I. "As every day's work required." There is only one time—Now. "Now is the accepted time, now is the day of salvation." Now is God's great opportunity given to us all. Yesterday is gone, tomorrow is unborn, today is now, and the golden portal rolls back to let us into the larger liberty. Things are not to be done at any time. That is where so many people go into confusion and into final bankruptcy, and spend their days at the public expense, and complain that it is very hard to go to the workhouse at the last. There is no need for any man to go to the workhouse; if every man will do as every day's work requires, he need never bend his head under the doorway of a workhouse. To so many people there is no regular time; that is the reason of failure, that is the leak. The great secret of successful life is discipline, promptitude, military obedience—now! altogether! the best I can; as every day requires.
That was the way that Jesus Christ lived. In that apparently coldly ethical doctrine there is a great evangelical gospel; the Son of God is hidden in that disciplinary prose: I must work the works of Him that sent Me: are there not twelve hours in the day? I must work while the light lasts; the night cometh wherein no man can work: I must not postpone Monday's duties to be done in Tuesday's light. That is success, mastery; he who obeys that rule is king, no man can take his crown. That was Christ's rule, and he that obeys in one obeys in all—must do it or his soul would be ill at ease till he had struck the last blow due on the day's responsibility.
II. Let us enlarge the meaning of the word "day". The term day is one of the most flexible terms in Holy Scripture, in poetry, and in general experience. "In six days the Lord made heaven and earth." I have no doubt of it; but I do not know what "day" means. We speak of "our day": does it mean from eight o"clock in the morning until eight o"clock in the evening? is the word "day" there a term of clock-time, or does it relate to centuries, eras, epochs? We say, "Our little systems have their day": does that mean a chronometer day? or a larger and variable period? Evidently it means the latter. So the text may be expanded without a change of word. "As every day's work required"—as the time needed, as the exigency demanded, as the epoch called for, as the century required.

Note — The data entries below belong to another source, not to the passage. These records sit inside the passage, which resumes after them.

(* ===== verification/Port.v ===== *)
(** * The interface between memory and its clients

    [TLB.c] and [cache.c] reach memory through three calls of the framework.
    [MemoryPort] names those calls; [MemoryPortLaws] is what a client may
    rely on.  [memsys_port] and [memsys_port_laws] show that the memory
    subsystem of the framework keeps the promise. *)
From S2P Require Import Prelude Memory.

Class MemoryPort (M : Type) : Type := {
  port_read : Z → Z → M → outcome (bool * list Z * M);
  port_write : Z → Z → Z → M → outcome (bool * M);
  port_status : Z → M → outcome (bool * list Z * M);
}.

(** [port_view m a] is the byte at address [a]; [port_limit m] the number of
    bytes; [port_readable m] and [port_writable m]: a read, a write, by the
    running stage is answered at once.  A read or a poll never changes the
    bytes; an aligned read of a readable port delivers them; an aligned write
    to a writable port changes exactly the bytes it names. *)
Class MemoryPortLaws (M : Type) `{MemoryPort M} : Type := {
  port_wf : M → Prop;
  port_view : M → Z → Z;
  port_limit : M → Z;
  port_readable : M → Prop;
  port_writable : M → Prop;
  port_view_byte m a : port_wf m → is_byte (port_view m a);
  port_limit_max m : port_wf m → port_limit m ≤ MEMORY_MAX_SIZE;
  port_read_wf a n m : port_wf m → urange 64 a → 0 ≤ n →
    sat (λ '(_, bs, m'), stored_ok n bs ∧ port_wf m' ∧ port_view m' ≐ port_view m
                         ∧ port_limit m' = port_limit m)
      (port_read a n m);
  port_status_wf a m : port_wf m →
    sat (λ '(_, bs, m'), stored_ok MEMORY_MAX_READ_BYTES bs ∧ port_wf m'
                         ∧ port_view m' ≐ port_view m ∧ port_limit m' = port_limit m)
      (port_status a m);
  port_write_wf a v n m : port_wf m → urange 64 a → 0 ≤ n →
    sat (λ '(_, m'), port_wf m' ∧ port_limit m' = port_limit m) (port_write a v n m);
  port_read_ready a n m : port_wf m → port_readable m →
    access_size n ∨ n = 16 → 0 ≤ a → a + n ≤ port_limit m → a mod n = 0 →
    returns (λ '(done, bs, m'),
        done = true ∧ bs = get_bytes (port_view m) a (Z.to_nat n) ∧
        port_wf m' ∧ port_view m' ≐ port_view m ∧ port_limit m' = port_limit m)
      (port_read a n m);
  port_write_ready a v n m : port_wf m → port_writable m →
    access_size n → 0 ≤ a → a + n ≤ port_limit m → a mod n = 0 →
    returns (λ '(done, m'),
        done = true ∧ port_wf m' ∧ port_limit m' = port_limit m ∧
        port_view m' ≐ set_bytes (port_view m) a (Z_to_bytes (Z.to_nat n) v))
      (port_write a v n m);
}.

(** ** The framework's memory as a port *)

#[export] Instance memsys_port : MemoryPort memsys := {|
  port_read := memory_read;
  port_write := memory_write;
  port_status := memory_status;
|}.

(** The F or the M stage of a cycle that has not used its access, at
    latency 0; for writes, the M stage. *)
Definition mem_readable (m : memsys) : Prop := can_read m ∧ memory_read_latency m = 0.
Definition mem_writable (m : memsys) : Prop := can_write m ∧ memory_write_latency m = 0.

Lemma memory_dump_same base size m :
  sat (λ _, True) (memory_dump base size m).
Proof. destruct (memory_dump base size m); done. Qed.

(** Reading leaves every byte of memory in place. *)
Lemma memory_read_frame addr n m :
  sat (λ '(_, _, m'), riscv_mem m' = riscv_mem m ∧ riscv_mem_size m' = riscv_mem_size m)
    (memory_read addr n m).
Proof.
  unfold memory_read. repeat sat_step; try done.
  - eapply sat_bind; [apply memory_dump_same|done].
  - destruct (memory_add_pending _ _ _ _) as [b m'] eqn:Ep. simpl.
    match type of Ep with memory_add_pending ?a ?k ?o ?m0 = _ =>
      destruct (memory_add_pending_frame a k o m0) as [l Hl] end.
    rewrite Ep in Hl. simpl in Hl. subst. done.
Qed.

Lemma memory_status_frame addr m :
  sat (λ '(_, _, m'), riscv_mem m' = riscv_mem m ∧ riscv_mem_size m' = riscv_mem_size m)
    (memory_status addr m).
Proof.
  unfold memory_status. case_match; [case_match|done]. sat_step; [|done].
  eapply (sat_bind (λ _, True)); [|done].
  case_decide; [apply memory_dump_same|done].
Qed.

Lemma memory_write_frame addr v n m :
  sat (λ '(_, m'), riscv_mem_size m' = riscv_mem_size m) (memory_write addr v n m).
Proof.
  unfold memory_write. repeat sat_step; [done|done|].
  unfold memory_load. case_match; simpl; [|case_match; simpl; [done|]].
  all: sat_step; [done|].
  all: match goal with |- context [memory_add_pending ?a ?k ?o ?m0] =>
      destruct (memory_add_pending_frame a k o m0) as [l Hl];
      destruct (memory_add_pending a k o m0) as [? ?] end.
  all: simpl in *; subst; done.
Qed.

#[export] Instance memsys_port_laws : MemoryPortLaws memsys.
Proof.
  refine {|
    port_wf := mem_wf;
    port_view := λ m, byte_at (riscv_mem m);
    port_limit := riscv_mem_size;
    port_readable := mem_readable;
    port_writable := mem_writable;
  |}.
  - intros m a Hwf. apply byte_at_ok, Hwf.
  - intros m Hwf. apply Hwf.
  - intros a n m Hwf Ha Hn. apply sat_spec. intros [[d bs] m'] Hr. simpl in Hr.
    pose proof (sat_Ok _ _ _ (memory_read_wf a n m Hwf Ha Hn) Hr) as [? ?].
    pose proof (sat_Ok _ _ _ (memory_read_frame a n m) Hr) as [Hm ?]. rewrite Hm. done.
  - intros a m Hwf. apply sat_spec. intros [[d bs] m'] Hr. simpl in Hr.
    pose proof (sat_Ok _ _ _ (memory_status_wf a m Hwf) Hr) as [? ?].
    pose proof (sat_Ok _ _ _ (memory_status_frame a m) Hr) as [Hm ?]. rewrite Hm. done.
  - intros a v n m Hwf Ha Hn. apply sat_spec. intros [d m'] Hr. simpl in Hr.
    pose proof (sat_Ok _ _ _ (memory_write_wf a v n m Hwf Ha Hn) Hr).
    pose proof (sat_Ok _ _ _ (memory_write_frame a v n m) Hr). done.
  - intros a n m Hwf (Hc & Hl) Hn ? ? ?. eexists. split.
    { simpl. apply memory_read_now; done. }
    simpl. split_and!; try done. by apply issue_wf, count_read_wf.
  - intros a v n m Hwf (Hc & Hl) Hn ? ? ?. eexists. split.
    { simpl. apply memory_write_now; done. }
    simpl. split_and!; [done|by apply written_wf|done|].
    intros x. apply byte_at_set.
Defined.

We read of men who fell asleep after serving their generation—"and having served his generation, he fell on sleep". And he serves the next generation best who serves the present generation well.
What is it that covers and sanctifies all days?—the little day of twenty-four hours or twelve, and the great day of long centuries and piled millenniums? That permanent and all-sovereign quantity or force is Jesus Christ. It is said of Him, He is the same yesterday, today, and for ever; He describes Himself as He that is and was and is to come—Alpha, new as the dawn; Omega, venerable as the sunset of millenniums, He abides in the Church, He is ever on the throne, He gives the order of the day, He has a message for every morning. If we could lay hold of that great truth we should have a united Church at once.
—Joseph Parker, City Temple Pulpit, vol. II. p165.
Reference.—XVI:41.—Prof. Charteris, Christian World Pulpit, 1890 , p195.